NEW YORK, New York, September 23, 2014 (ENS) – New actions to immediately tackle climate change were announced today by government, business, finance and civil society leaders at the UN Secretary-General’s Climate Summit in New York.

The new initiatives for finance, farming, forests, as well as new coalitions bringing together cities, businesses and citizens will cut emissions and strengthen resilience to the impacts of climate change and global warming.

officials

Secretary-General Ban, center, addresses the opening of the Climate Summit 2014. He is flanked by Sam Kahamba Kutesa, left, President of the Assembly’s sixty-ninth session; and Robert Orr, Assistant Secretary-General for Strategic Planning. (Photo courtesy UN)

“Change is in the air. Today’s Climate Summit has shown an entirely new, cooperative global approach to climate change,” Ban said. “The actions announced today by governments, businesses, finance and civil society show that many partners are eager to confront the challenges of climate change together.”

The initiatives announced at United Nations headquarters in New York range from actions that will have a profound impact on global financial markets to more local actions that will reduce the emissions of smallholder farmers.

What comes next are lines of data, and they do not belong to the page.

Lemma canonical_not_star h : canonical_host h = true → h ≠ lit "*".
Proof. intros (_ & _ & _ & _ & Hg)%canonical_hostE ->. by vm_compute in Hg. Qed.

(** The lists an update writes have the host in its list only. *)
Lemma updated_state_lists k h s s' :
  canonical_host h = true → updated_state k h s = Ok s' →
  has_host h (entries k (config s')) = true ∧ has_host h (opposite_entries k (config s')) = false.
Proof.
  intros Hh (_ & st & Hb & ->)%updated_state_inv. apply build_config_state_inv in Hb as (Hc & _).
  simpl. rewrite Hc, entries_listed, opposite_listed.
  set (c := upsert_domain_permission h (kind_permission k) normalize_host (config s)).
  pose proof (brokered_spec c (constraints s)) as Hbr. destruct (brokered c (constraints s)) as [c' created].
  simpl. destruct Hbr as (_ & _ & Hdeny & Hdom).
  destruct (canonical_hostE h Hh) as (_ & Hn & _).
  assert (∀ q d, d ∈ listed q c → normalize_host d = h → d = h ∧ q = kind_permission k) as Hlist.
  { intros q d Hd Hdh. apply upsert_listed in Hd. by rewrite decide_True in Hd by by rewrite Hdh. }
  assert (h ∈ listed (kind_permission k) c) as Hin.
  { apply upsert_listed. by rewrite decide_True. }
  assert (∀ q, kind_permission k ≠ q → has_host h (listed q c) = false) as Hother.
  { intros q Hq. apply not_true_is_false. intros (d & Hd & Hdh)%has_host_spec.
    by destruct (Hlist q d Hd Hdh) as [_ ?]. }
  assert (domains c' = domains c → ∀ q, listed q c' = listed q c) as Hsame.
  { intros Heq q. unfold listed, domain_entries. by rewrite Heq. }
  split.
  - apply has_host_spec. exists h. split; [|done]. destruct k; [|by apply Hdeny]. simpl in *.
    destruct created; [by apply Hdom in Hin|]. by rewrite Hsame.
  - destruct created; [|by rewrite Hsame by done; apply Hother; destruct k].
    destruct k; simpl in *; [by apply Hdom in Hin|].
    apply not_true_is_false. intros (d & Hd & Hdh)%has_host_spec.
    apply Hdom in Hd as ->. by apply (canonical_not_star h).
Qed.

(** ** Decisions in a sound state *)

Context `{!GlobLaws}.

Lemma sound_match w ps set e h :
  canonical_host h = true → compile_globset_with_policy ps w = Ok set → e ∈ ps → normalize_host e = h →
  is_match set h = true.
Proof.
  intros Hh Hc Hin He. destruct (canonical_hostE h Hh) as (Hne & _ & Ht & _ & Hg).
  assert (expand_domain_pattern (normalize_pattern e) = [h]) as Hexp.
  { rewrite (normalize_pattern_host e h) by done. unfold expand_domain_pattern.
    rewrite parse_pattern_plain; [done|done| |done]. by eapply glob_plain_not. }
  destruct (compiled_builds _ _ _ e h Hc Hin) as [g Hgb]; [rewrite Hexp; by left|].
  apply (compiled_matches _ _ _ h Hc). exists e, h, g. split_and!; [done| |done|].
  - rewrite Hexp. by left.
  - by apply (glob_text h g h Hg Hgb).
Qed.

Lemma host_parse_normalize host h : host_parse host = Some h ↔ h = normalize_host host ∧ h ≠ [].
Proof. unfold host_parse. case_bool_decide; naive_solver. Qed.

(** A host with an entry in the denylist is denied; with an entry in the allowlist it is
    never reported as missing from it. *)
Lemma listed_decision lookup port s host e k :
  sound s → canonical_host (normalize_host host) = true →
  e ∈ entries k (config s) → normalize_host e = normalize_host host →
  match k with
  | ListDeny => decide_host lookup host port s = Blocked Denied
  | ListAllow => decide_host lookup host port s ≠ Blocked NotAllowed
  end.
Proof.
  intros Hs Hh Hin He. rewrite entries_listed in Hin.
  destruct (canonical_hostE _ Hh) as (Hne & _). unfold decide_host.
  assert (host_parse host = Some (normalize_host host)) as -> by by apply host_parse_normalize.
  destruct k; simpl in Hin.
  - unfold globset_matches_host_or_unscoped at 2.
    rewrite (sound_match _ _ _ _ _ Hh (sound_allow _ Hs) Hin He). simpl.
    case_match; [done|]. case_match; [done|]. case_bool_decide as Hn; [|done]. exfalso.
    apply (domain_entries_None PermAllow (config s)) in Hin; [done|exact Hn].
  - unfold globset_matches_host_or_unscoped at 1.
    by rewrite (sound_match _ _ _ _ _ Hh (sound_deny _ Hs) Hin He).
Qed.

(** C26.  An update of a domain list that returns [Ok] takes effect, whatever other tasks did
    meanwhile: a host added to the denylist is denied; one added to the allowlist is no
    longer missing from it and has no entry of its own in the denylist.  The state is
    sound again. *)
Theorem update_takes_effect k host turns s s' lookup port :
  sound s → Forall turn_sound turns → canonical_host (normalize_host host) = true →
  update_domain_list k host turns s = Some (s', Ok tt) →
  sound s' ∧
  match k with
  | ListDeny => decide_host lookup host port s' = Blocked Denied
  | ListAllow =>
      decide_host lookup host port s' ≠ Blocked NotAllowed
      ∧ ∀ e, e ∈ listed PermDeny (config s') → normalize_host e ≠ normalize_host host
  end.
Proof.
  intros Hs Ht Hh Hu. destruct (canonical_hostE _ Hh) as (Hne & _). unfold update_domain_list in Hu.
  rewrite (proj2 (host_parse_normalize host _) (conj eq_refl Hne)) in Hu.
  apply update_loop_ok in Hu as [Hs' Hl]; [|done..]. split; [done|].
  assert (has_host (normalize_host host) (entries k (config s')) = true
    ∧ has_host (normalize_host host) (opposite_entries k (config s')) = false) as [Hin Hout].
  { destruct Hl as [?|(s0 & _ & Hup)]; [done|]. by eapply updated_state_lists. }
  apply has_host_spec in Hin as (e & Hin & He).
  pose proof (listed_decision lookup port s' host e k Hs' Hh Hin He) as Hd. destruct k; [|done].
  split; [done|]. intros e' He' Heq. apply not_true_iff_false in Hout. apply Hout, has_host_spec. eauto.
Qed.

(** ** Ending *)

(** A turn in which nobody else changes the configuration or its constraints between the
    read and the write. *)
Definition uncontended (t : turn) : Prop :=
  ∀ s, constraints (others t s) = constraints s ∧ config (others t s) = config s.

(** An update ends as soon as a turn is left alone. *)
Theorem update_ends k host turns s :
  Exists uncontended turns → is_Some (update_domain_list k host turns s).
Proof.
  unfold update_domain_list. destruct (host_parse host) as [h|]; [|by eauto].
  intros Ht. revert s. induction turns as [|t turns IH]; intros s; [by inversion Ht|]. simpl.
  destruct (reload_if_needed (turn_reload t) s) as [s1 [[]|]]; [|by eauto].
  case_match; [by eauto|]. destruct (updated_state k h (before_read t s1)); [|by eauto].
  case_bool_decide as Hc; [|by eauto]. apply IH. inversion Ht as [? ? Hu|]; subst; [|done].
  destruct (Hu (before_read t s1)) as [H1 H2]. exfalso. by destruct Hc.
Qed.

(** ** What an allowed host satisfies *)

(** A host, and the address of a scoped literal. *)
Definition spellings (h : str) : list str :=
  h :: match unscoped_ip_literal h with Some ip => [ip] | None => [] end.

In the energy sector, two initiatives announced today will be scaled up to expand access to clean, renewable energy for people in eastern and southern Africa and the Small Island Developing States.

“Today shows that the world is finally waking up to the economic and social opportunities of taking action on climate change,” Ban said. “The Climate Summit is showcasing a level of ambition not seen before and producing actions and new initiatives that will make a significant difference.”

Key announcements made today:

Finance: An initiative to mobilize more than US$200 billion in financial resources from public and private sources by the end of 2015. This includes new pledges for the Green Climate Fund, the decarbonization of investment portfolios, moving assets out of fossil fuel-based investments, the continued efforts of national banks to invest in new climate activities, and wide support for putting a price on carbon emissions.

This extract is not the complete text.